We tend to condemn those people, but how many of us would have done better? In desperate times with heightened emotions, it’s not as easy as it sounds to be liberal-minded about stray philosophers and activists getting locked up. Far worse things are happening, and don’t the times demand sacrifices? To appreciate the larger context, yet hold to our own principles, we have a narrow line to walk. Perhaps, then, we should be more charitable to those who came before us and failed to walk that line. Alternatively, or in addition, if we like to imagine ourselves as the sort of people who’d have defended Bertrand Russell and Eugene Debs – even if we disagreed with them – what does this mean for us today?
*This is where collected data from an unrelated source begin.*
(** * Safe-withdrawal-rate simulation: a shallow embedding of [simulation.cpp]

    The development follows the source file top to bottom:

    - [F32]: IEEE-754 binary32 arithmetic (the C++ [float]), taken from the
      Standard Library's executable specification [SpecFloat] at precision 24
      and maximal exponent 128, round-to-nearest-even, every operation rounded
      to binary32 (no extended precision, no fused multiply-add);
    - [SizeT]: 64-bit [size_t] arithmetic on [Z] with its wrap-around;
    - [outcome]: results of code that may read outside a vector (undefined
      behaviour in C++) or loop for longer than the fuel given;
    - [parse_rebalance], [print_rebalancing], [simulation],
      [compute_terminal_values], [simulations_ran]: the functions of the file.

    Theorems come after the definitions, grouped by the property they settle. *)

From Stdlib Require Import ZArith List String Bool Lia Arith QArith Qabs.
From Stdlib Require Import Lqa Qpower.
From Stdlib Require Import Sorting.Permutation Sorting.Sorted.
From Stdlib Require Import Floats.SpecFloat.
Import ListNotations.

Local Open Scope Z_scope.

(* ================================================================== *)
(** * Machine arithmetic *)

(** ** [size_t]: unsigned 64-bit integers *)

Module SizeT.

Definition modulus : Z := 2 ^ 64.
Definition max_value : Z := modulus - 1.

Definition wrap (z : Z) : Z := z mod modulus.

Definition add (a b : Z) : Z := wrap (a + b).
Definition sub (a b : Z) : Z := wrap (a - b).
Definition mul (a b : Z) : Z := wrap (a * b).
(** Division and remainder of in-range operands never leave the range. *)
Definition div (a b : Z) : Z := a / b.
Definition rem (a b : Z) : Z := a mod b.

Definition in_range (z : Z) : Prop := 0 <= z < modulus.

End SizeT.

(** ** [float]: IEEE-754 binary32 *)

Module F32.

Definition prec : Z := 24.
Definition emax : Z := 128.

Definition float : Type := spec_float.

Definition add : float -> float -> float := SFadd prec emax.
Definition sub : float -> float -> float := SFsub prec emax.
Definition mul : float -> float -> float := SFmul prec emax.
Definition div : float -> float -> float := SFdiv prec emax.
Definition abs : float -> float := SFabs.

Definition ltb : float -> float -> bool := SFltb.
Definition leb : float -> float -> bool := SFleb.
Definition gtb (a b : float) : bool := SFltb b a.
Definition geb (a b : float) : bool := SFleb b a.

(** Conversion of an integer ([float(n)], and the literals [1000.0f],
    [100.0f], [12.0f], [1.0f], which are all exact). *)
Definition of_Z (n : Z) : float := binary_normalize prec emax n 0 false.

Definition zero : float := S754_zero false.

(** A decimal literal without suffix is a [double]; [num / den] rounded to
    binary64 is the nearest double to the decimal fraction. *)
Definition double_literal (num den : Z) : spec_float :=
  SFdiv 53 1024 (binary_normalize 53 1024 num 0 false)
                (binary_normalize 53 1024 den 0 false).

(** Initialising a [float] from a [double] rounds to binary32. *)
Definition of_double (d : spec_float) : float :=
  match d with
  | S754_finite s m e => binary_round prec emax s m e
  | _ => d
  end.

(** [std::max(a, b)] is [(a < b) ? b : a]. *)
Definition max (a b : float) : float := if ltb a b then b else a.

(** [std::accumulate(first, last, 0.0f)] *)
Definition accumulate (l : list float) : float := fold_left add l zero.

(** The order that matters for the properties below: [0 <= x], which a NaN
    does not satisfy. *)
Definition nonneg (x : float) : Prop := leb zero x = true.

Definition is_nan (x : float) : bool :=
  match x with S754_nan => true | _ => false end.

Definition pos_finite (x : float) : Prop :=
  match x with S754_finite false _ _ => True | _ => False end.

(** The rational a finite float stands for (0 for the others). *)
Definition to_Q (x : float) : Q :=
  match x with
  | S754_finite s m e =>
      let mag := (inject_Z (Zpos m) * Qpower 2 e)%Q in
      if s then Qopp mag else mag
  | _ => 0%Q
  end.

End F32.

(* ================================================================== *)
(** * Outcomes of partial code *)

(** [Undefined] stands for an access outside a vector, which the source does
    not check; [OutOfFuel] for a loop that was still running when the fuel ran
    out. *)
Inductive outcome (A : Type) : Type :=
| Ok (a : A)
| Undefined
| OutOfFuel.

Arguments Ok {A} a.
Arguments Undefined {A}.
Arguments OutOfFuel {A}.

Definition bind {A B : Type} (x : outcome A) (f : A -> outcome B) : outcome B :=
  match x with
  | Ok a => f a
  | Undefined => Undefined
  | OutOfFuel => OutOfFuel
  end.

Notation "x <- c1 ;; c2" := (bind c1 (fun x => c2))
  (at level 61, c1 at next level, right associativity).
Notation "' pat <- c1 ;; c2" := (bind c1 (fun x => match x with pat => c2 end))
  (at level 61, pat pattern, c1 at next level, right associativity).

(** [for (size_t i = lo; i <= hi; ++i) body], the increment wrapping as
    [size_t] does. *)
Fixpoint for_le {S : Type} (fuel : nat) (i hi : Z)
         (body : Z -> S -> outcome S) (s : S) : outcome S :=
  if i <=? hi then
    match fuel with
    | O => OutOfFuel
    | Datatypes.S fuel' =>
        s' <- body i s ;;
        for_le fuel' (SizeT.add i 1) hi body s'
    end
  else Ok s.

(** Folding a body over an explicit list of indices. *)
Fixpoint foldM {A S : Type} (body : A -> S -> outcome S) (l : list A) (s : S)
  : outcome S :=
  match l with
  | [] => Ok s
  | a :: l' => s' <- body a s ;; foldM body l' s'
  end.

(** The integers [lo, lo + 1, ..., lo + n - 1]. *)
Fixpoint zrange (lo : Z) (n : nat) : list Z :=
  match n with
  | O => []
  | Datatypes.S n' => lo :: zrange (lo + 1) n'
  end.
As I’ve stated, I don’t know the “right” response from the West to Russia’s illegal invasion of Ukraine. Perhaps a supply of weapons for the invaded, with carefully deliberated sanctions on the invaders, is the best we can manage in a situation like this. At least it has some chance of producing a desired result while keeping a war, with all its unpredictable consequences, geographically confined. Nevertheless, let’s not fool ourselves that sanctions are a mild or nice alternative to overt acts of armed violence. Beyond a certain point, harsh sanctions are a form of coercion that operates by impoverishing a country’s people. That translates to suffering, sickness, and shortened lives. In their effects, harsh economic sanctions are an indiscriminate weapon that strikes at a civilian population rather than at personnel in the chain of military command.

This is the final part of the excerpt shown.